The Permanent Mission of the State of Eritrea to the United Nations and other International Organizations in Geneva wishes to provide clarification on the erroneous assertions made by the “Special Rapporteur on the situation of human rights in Eritrea” in a News Release issued on 21 June 2019.
The “Special Rapporteur” alleges, among other things, the curtailment of Catholic Church activities in Eritrea.
Eritrea is a secular nation within a societal context of Christian, Islamic and other faiths which have co-existed peacefully for centuries. Christianity was introduced in 329 A.D. and Islam in 615 A.D. The Eritrean people are not only pious practitioners of their respective faiths but all Eritrean cities, towns and village are notable, perhaps uniquely, as places where churches of various denominations (Orthodox, Catholic and Protestant) and mosques are found in proximity or juxtaposed to each other. (Asmara has one Synagogue serving literally a couple of Jewish families).
Based on this centuries old tradition and culture of tolerance, the right to belief has further been enshrined in Eritrea’s modern Civil and Penal Codes. The country does not have an official religion, as is customary in various countries all over the world as well as our region. None of the established religions have preferential or primary status within the framework of the secular Eritrean State.
This laudable climate of statutory equality of all religions has further been reinforced in recent years by additional regulations that spell out the distinct powers and functions of the State and the respective faiths.
Regulation 73/1995, enacted in 1995 after proper consultation between the government and the respective faiths, is a case in point. The regulation emphasizes the separation of powers and limits developmental activities of religious institutions to funding and monitoring in specific sectors identified by the Government (Article 6). Religious institutions are not allowed to actually conduct developmental activities in areas of their choice as this is fraught with discrimination against non-adherents of the specific institution in question. Religious institutions are not also, allowed, to solicit funds from external donors for the same considerations of equity and eschewing externally-induced imbalances. In this spirit, the funds that religious institutions allocate to developmental services must be raised from their local constituencies (Article 7).

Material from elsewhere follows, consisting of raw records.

(* ===== verification/TenantMirror.v ===== *)
(** * TenantMirror: the tenants of the two servers

    The backend keeps tenants ([Tenants]) and tells the authorization server of each, over
    the requests of [auth-service-client/client.ts], which [auth/src/tenant/routes.ts]
    answers ([AuthRoutes]).  This file puts the two together: what is asked of the client is
    what the routes do, a status that is not of success is thrown, and so is a request that
    did not reach the server or whose answer was lost, which the server may have carried
    out.  In every history a tenant of the backend is one of the authorization server, and one
    that the backend has deleted is deleted there; where no answer was lost and no secret
    was emptied, the two servers agree on the tenant. *)

From S2P Require Import Prelude Text Shared Service Cache Tenants TenantSpecs AuthAccess AuthServer AuthRoutes.

Local Open Scope Z_scope.
Local Open Scope ts_scope.

Section Mirror.
Context {Y : Type} `{Uuid} `{SettingValidators}.
(** [date.toISOString()] and [Date.parse]: they are inverse on dates. *)
Context (toISOString : Z -> string) (Date_parse : string -> option Z).
Context (parse_iso : forall t, Date_parse (toISOString t) = Some t).
Context (config : TenantConfig).

Notation Auth := (Svc AuthDb Y).
Notation State := (TenantState (X := Auth)).
Implicit Types (s : State) (x : Auth).

(** ** The client *)

(** What becomes of a [fetch]: the server is not reached, or its answer is lost (the
    connection breaks, the client gives up) after it did what was asked, or it answers. *)
Inductive Transport := Unreached (e : exn) | Lost (e : exn) | Answered.
Context (network : string -> string -> Auth -> Transport).
(** An answer with a body, which cannot be read or parsed. *)
Context (unreadable : Auth -> bool).

(** What a route throws is answered with 500. *)
Definition fetch (method path : string) (route : M Auth Z) : M Auth Z := fun x =>
  match network method path x with
  | Unreached e => (Throw e, x)
  | Lost e => let '(_, x') := route x in (Throw e, x')
  | Answered => try_catch route (fun _ => ret 500) x
  end.

Definition request (method path : string) (route : M Auth Z) : M Auth unit :=
  let! status := fetch method path route in
  if negb ((200 <=? status) && (status <? 300))
  then throw (JsError "AuthServiceClientError" ("Auth Service Client Error: " +:+ bigint_toString status))
  else if status =? 204 then ret tt
  else
  let! broken := gets unreadable in
  if broken : bool then throw (JsError "AuthServiceClientError" ("Failed to parse JSON response from " +:+ path))
  else ret tt.

Definition tenant_path (i : string) : string := "/tenant/" +:+ i.

Definition auth_row (data : AuthTenant) : AuthServer.Tenant :=
  {| tn_id := at_id data; AuthServer.apiSecret := at_apiSecret data;
     AuthServer.idpConsentUrl := at_idpConsentUrl data; AuthServer.idpSecret := at_idpSecret data;
     AuthServer.deletedAt := None |}.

The recent directive issued by the Ministry of Health to relevant religious institutions (mostly clinics run by Catholic Churches) constitutes implementation of Regulation 73/1995 in the instances where it had not been fully enforced in the past years. The directive requests relevant religious institutions to transfer operational/administrative authority of clinics under their control to the respective regional branches of the Ministry of Health in full compliance of Regulation 73/1995.
The notion that this will negatively affect “or endanger” delivery of health services is far-fetched and simply not true. In the first place, the issue at hand is the mere transfer of operational modality.

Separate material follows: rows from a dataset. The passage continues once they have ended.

(* ===== verification/Idempotency.v ===== *)
(** * Idempotency: mutations of the GraphQL API under an idempotency key

    Models [middleware/lock/{index,redis}.ts], [middleware/cache/index.ts],
    [cache/data-stores/redis.ts], [middleware/tenant/index.ts] and their composition in
    [graphql/middleware/index.ts] and [app.ts].  Requests run concurrently: between two
    commands to Redis, and while a resolver runs, other requests go on.  A request is a
    [program], a tree of the commands it sends and what it does with each reply; a [System]
    is a Redis with what is left of every request, and [system_step] is one command of one of
    them.  Redis runs one command at a time; a command that fails may have had its effect.

    Values are those a mutation takes and answers; a text in Redis is written as what
    [JSON.parse] makes of it. *)

From Stdlib Require Import SpecFloat.
From S2P Require Import Prelude Text JsNumber.

Local Open Scope Z_scope.
Local Open Scope ts_scope.

(** ** Values and JSON *)

Inductive js :=
| JUndefined
| JNull
| JBool (b : bool)
| JNumber (n : number)
| JBigInt (z : Z)
| JString (s : string)
| JDate (iso : string)
| JArray (l : list js)
| JObject (l : list (string * js)).

(** The members of an object that have a text. *)
Definition members (f : js -> option js) (l : list (string * js)) : list (string * js) :=
  omap (fun p => match f p.2 with Some v => Some (p.1, v) | None => None end) l.

(** [JSON.parse(JSON.stringify(v))]; a bigint is written as a text ([BigInt.prototype.toJSON] of
    [index.ts]), what has no text is left out of an object and is null in an array. *)
Fixpoint toJSON (v : js) : option js :=
  match v with
  | JUndefined => None
  | JNumber n => Some (if finite n then JNumber n else JNull)
  | JBigInt z => Some (JString (bigint_toString z))
  | JDate iso => Some (JString iso)
  | JArray l => Some (JArray (map (fun v => default JNull (toJSON v)) l))
  | JObject l => Some (JObject (members toJSON l))
  | v => Some v
  end.

(** [v?.name] *)
Definition js_field (name : string) (v : js) : js :=
  match v with
  | JObject l => match find_where (fun p => bool_decide (p.1 = name)) l with Some p => p.2 | None => JUndefined end
  | _ => JUndefined
  end.

(** [isEqual] of lodash on values of JSON: the order of members does not matter. *)
Fixpoint isEqual (a b : js) : bool :=
  match a, b with
  | JUndefined, JUndefined | JNull, JNull => true
  | JBool x, JBool y => Bool.eqb x y
  | JNumber x, JNumber y => SFeqb x y
  | JString x, JString y => bool_decide (x = y)
  | JArray l, JArray l' =>
      (fix all (l l' : list js) := match l, l' with
       | [], [] => true | x :: l, y :: l' => isEqual x y && all l l' | _, _ => false end) l l'
  | JObject l, JObject l' =>
      (List.length l =? List.length l')%nat
      && forallb (fun p => match find_where (fun q => bool_decide (q.1 = p.1)) l' with
                           | Some q => isEqual p.2 q.2 | None => false end) l
  | _, _ => false
  end.

(** ** Redis *)

Inductive redis_value := JsonText (v : js) | DateText (ms : Z).

(** [JSON.parse]; a date of [toISOString] is not JSON. *)
Definition parse (text : redis_value) : option js :=
  match text with JsonText v => Some v | DateText _ => None end.

Record Entry := { text : redis_value; expires : Z }.
Abbreviation Redis := (gmap string Entry).

Inductive command :=
| SetNx (key : string) (keyTtlMs : Z)
| Get (key : string)
| SetPx (key : string) (value : redis_value) (keyTtlMs : Z)
| Del (key : string).

Inductive redis_reply := OK | Nil | Text (v : redis_value).

Definition live (now : Z) (e : Entry) : bool := now <? expires e.
Definition redis_lookup (now : Z) (key : string) (r : Redis) : option redis_value :=
  match r !! key with Some e => if live now e then Some (text e) else None | None => None end.

(** [SET key date PX ttl NX]; the date is when the lock ends. *)
Definition exec (now : Z) (c : command) (r : Redis) : redis_reply * Redis :=
  match c with
  | SetNx key ttl =>
      if is_some (redis_lookup now key r) then (Nil, r)
      else (OK, <[key := {| text := DateText (now + ttl); expires := now + ttl |}]> r)
  | Get key => (match redis_lookup now key r with Some v => Text v | None => Nil end, r)
  | SetPx key v ttl => (OK, <[key := {| text := v; expires := now + ttl |}]> r)
  | Del key => (OK, delete key r)
  end.

(** [pexpiretime] and [flushall] of the data store, which no request uses. *)
Definition redis_getKeyExpiry (now : Z) (key : string) (r : Redis) : option Z :=
  match r !! key with Some e => if live now e && (0 <? expires e) then Some (expires e) else None | None => None end.
Definition redis_deleteAll (r : Redis) : Redis := ∅.

(** ** Requests *)

Inductive program :=
| Done (r : outcome js)
| Send (c : command) (k : outcome redis_reply -> program)
| Invoke (forTenantId : option string) (k : outcome js -> program).

(** [p] and then [k] of what it settles to. *)
Fixpoint andThen (p : program) (k : outcome js -> program) : program :=
  match p with
  | Done r => k r
  | Send c k' => Send c (fun a => andThen (k' a) k)
  | Invoke t k' => Invoke t (fun r => andThen (k' r) k)
  end.

(** A mutation: its field, its arguments, and who asks. *)
Record Mutation := {
  fieldName : string;
  args : js;
  signatureTenantId : string;
  isOperator : bool
}.

(** [args?.input?.name], a text or nothing by the schema. *)
Definition input_text (name : string) (m : Mutation) : option string :=
  match js_field name (js_field "input" (args m)) with JString s => Some s | _ => None end.
Definition idempotencyKey (m : Mutation) : option string := input_text "idempotencyKey" m.

Definition GraphQLError (message : string) : exn := JsError "GraphQLError" message.

Section Middleware.
Context (lockTtlMs cacheTtlMs : Z).

(** *** [middleware/lock] *)

Definition getFullKeyName (key : string) : string := "lock:" +:+ key.

(** The [finally] of a request that has the lock. *)
Definition release (key : string) (r : outcome js) : program :=
  Send (Del (getFullKeyName key)) (fun a => match a with Ret _ => Done r | Throw e => Done (Throw e) end).

Definition lockMiddleware (key : option string) (onFailToAcquireLock next : program) : program :=
  match key with
  | Some key =>
      if negb (truthy key) then next
      else
      Send (SetNx (getFullKeyName key) lockTtlMs) (fun a =>
        match a with
        | Ret OK => andThen next (release key)
        | Ret _ => onFailToAcquireLock
        | Throw e => Done (Throw e)
        end)
  | None => next
  end.

(** *** [middleware/cache] *)

Definition CachedRequest (requestResult requestParams : js) (operationName : string) : js :=
  JObject [("requestResult", requestResult); ("requestParams", requestParams);
           ("operationName", JString operationName)]%string.

Definition json (v : js) : js := default JUndefined (toJSON v).

(** A result that cannot be written is only logged. *)
Definition store_result (key : string) (m : Mutation) (requestResult : js) : program :=
  Send (SetPx key (JsonText (json (CachedRequest requestResult (args m) (fieldName m)))) cacheTtlMs)
    (fun _ => Done (Ret requestResult)).

Definition handleCacheMiss (key : string) (m : Mutation) (request : program) : program :=
  andThen request (fun r =>
    match r with Ret requestResult => store_result key m requestResult | Throw e => Done (Throw e) end).

Definition handleCacheHit (key : string) (m : Mutation) (request handleParamMismatch : program)
    (cachedRequestAsString : redis_value) : program :=
  match parse cachedRequestAsString with
  | None => Send (Del key) (fun a => match a with Ret _ => request | Throw e => Done (Throw e) end)
  | Some cachedRequest =>
      if negb (isEqual (js_field "operationName" cachedRequest) (JString (fieldName m)))
         || negb (isEqual (js_field "requestParams" cachedRequest) (json (args m)))
      then handleParamMismatch
      else Done (Ret (js_field "requestResult" cachedRequest))
  end.

Definition cacheMiddleware (key : option string) (m : Mutation) (handleParamMismatch request : program) : program :=
  match key with
  | Some key =>
      if negb (truthy key) then request
      else
      Send (Get key) (fun a =>
        match a with
        | Ret (Text cached) => handleCacheHit key m request handleParamMismatch cached
        | Ret _ => handleCacheMiss key m request
        | Throw e => Done (Throw e)
        end)
  | None => request
  end.

(** *** [middleware/tenant] *)

Definition tenantIdToProceed (isOperator : bool) (signatureTenantId : string) (tenantId : option string)
  : option string :=
  if isOperator && truthy tenantId then tenantId
  else if isOperator then Some signatureTenantId
  else if truthy tenantId && negb (bool_decide (tenantId = Some signatureTenantId)) then None
  else Some signatureTenantId.

Definition validateTenantMiddleware (m : Mutation) : program :=
  Invoke (tenantIdToProceed (isOperator m) (signatureTenantId m) (input_text "tenantId" m)) Done.

(** *** The API: the lock, then the cache, then the tenant, then the resolver *)

Definition handleMutation (m : Mutation) : program :=
  let key := idempotencyKey m in
  let shown := match key with Some k => k | None => "undefined"%string end in
  lockMiddleware key
    (Done (Throw (GraphQLError ("Concurrent request for idempotencyKey: " +:+ shown))))
    (cacheMiddleware key m
       (Done (Throw (GraphQLError
          ("Incoming arguments are different than the original request for idempotencyKey: " +:+ shown))))
       (validateTenantMiddleware m)).

(** ** What happens

    A task is a request, what is left of it, whether its resolver runs and what that
    returned; [t_holds] tells that it was given the lock and has not released it, [t_lost]
    that storing its result failed. *)

Record Task := {
  t_mutation : Mutation;
  t_program : program;
  t_started : bool;
  t_returned : option (outcome js);
  t_holds : bool;
  t_lost : bool
}.

Record System := { redis : Redis; clock : Z; tasks : list Task }.

Definition start (m : Mutation) : Task :=
  {| t_mutation := m; t_program := handleMutation m; t_started := false; t_returned := None; t_holds := false;
     t_lost := false |}.

(** The name of the lock of a task. *)
Definition t_key (t : Task) : option string := idempotencyKey (t_mutation t).

Definition holds_after (t : Task) (c : command) (a : outcome redis_reply) : bool :=
  match c, a with
  | SetNx _ _, Ret OK => true
  | Del k, _ => t_holds t && negb (bool_decide (Some k = (getFullKeyName <$> t_key t)))
  | _, _ => t_holds t
  end.

Definition stores_result (c : command) : bool := match c with SetPx _ _ _ => true | _ => false end.

Definition lost_after (t : Task) (c : command) (a : outcome redis_reply) : bool :=
  t_lost t || stores_result c && match a with Throw _ => true | Ret _ => false end.

(** The reply reaches the task. *)
Definition resume (t : Task) (c : command) (k : outcome redis_reply -> program) (a : outcome redis_reply) : Task :=
  {| t_mutation := t_mutation t; t_program := k a; t_started := t_started t;
     t_returned := t_returned t; t_holds := holds_after t c a; t_lost := lost_after t c a |}.

Definition set_task (i : nat) (t : Task) (r : Redis) (s : System) : System :=
  {| redis := r; clock := clock s; tasks := <[i := t]> (tasks s) |}.

(** A lock that is held and a result that was stored do not expire by [time]. *)
Definition in_time (s : System) (time : Z) : Prop :=
  (forall t key e, t ∈ tasks s -> t_holds t = true -> t_key t = Some key ->
     redis s !! getFullKeyName key = Some e -> time < expires e) /\
  (forall key v e, redis s !! key = Some {| text := JsonText v; expires := e |} -> time < e).

(** No key is the name of a lock. *)
Inductive system_step : System -> System -> Prop :=
| step_arrive s m :
    (forall key, idempotencyKey m = Some key -> String.prefix "lock:" key = false) ->
    system_step s {| redis := redis s; clock := clock s; tasks := tasks s ++ [start m] |}
| step_send s i t c k :
    tasks s !! i = Some t -> t_program t = Send c k ->
    system_step s (let '(a, r) := exec (clock s) c (redis s) in set_task i (resume t c k (Ret a)) r s)
| step_fail s i t c k e (effect : bool) :
    tasks s !! i = Some t -> t_program t = Send c k ->
    system_step s (set_task i (resume t c k (Throw e))
                     (if effect then (exec (clock s) c (redis s)).2 else redis s) s)
| step_invoke s i t id k :
    tasks s !! i = Some t -> t_program t = Invoke id k -> t_started t = false ->
    system_step s (set_task i {| t_mutation := t_mutation t; t_program := t_program t; t_started := true;
                                 t_returned := t_returned t; t_holds := t_holds t;
                                 t_lost := t_lost t |} (redis s) s)
| step_return s i t id k r :
    tasks s !! i = Some t -> t_program t = Invoke id k -> t_started t = true ->
    system_step s (set_task i {| t_mutation := t_mutation t; t_program := k r; t_started := false;
                                 t_returned := Some r; t_holds := t_holds t;
                                 t_lost := t_lost t |} (redis s) s)
| step_tick s time :
    clock s <= time -> in_time s time ->
    system_step s {| redis := redis s; clock := time; tasks := tasks s |}.
End Middleware.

More importantly, the wide network of Referral and Regional hospitals, clinics and health stations throughout the country are run by the Ministry of Health. Health services in Eritrea – outpatient as well as inpatient – are heavily subsidized in accordance with the policy of social justice and have equitable spatial distribution. The commitment of the Eritrean Government to the provision and expansion of affordable and accessible healthcare to the population can be easily inferred from the substantial investments made in the past two decades to build and operate health facilities, including publicly-funded training of healthcare providers, and provision of medicaments at affordable prices. This investment has resulted in more than 82% of the Eritrean population having access to medical facilities within 10 kilometers radius.
The stellar achievements of Eritrea in the health MDGs gives a glimpse of the enormous investment and tangible progress in the health security of its citizens. This is also attested by UN agencies (WHO and UNICEF in particular) that have various programs of cooperation with the Government in this sector.
The Permanent Mission of Eritrea expresses its disappointment in the judgments and conclusions made in the Special Rapporteur’s Press Statement without due regard to the concrete situation on religion and religious harmony as well as the legal basis in the provision of religious institutions in public social services. Furthermore, Eritrea finds unacceptable the common pattern of making such pronouncements by a special rapporteur and other groups in a sensational way for political pressure and by timing it with the HRC Sessions.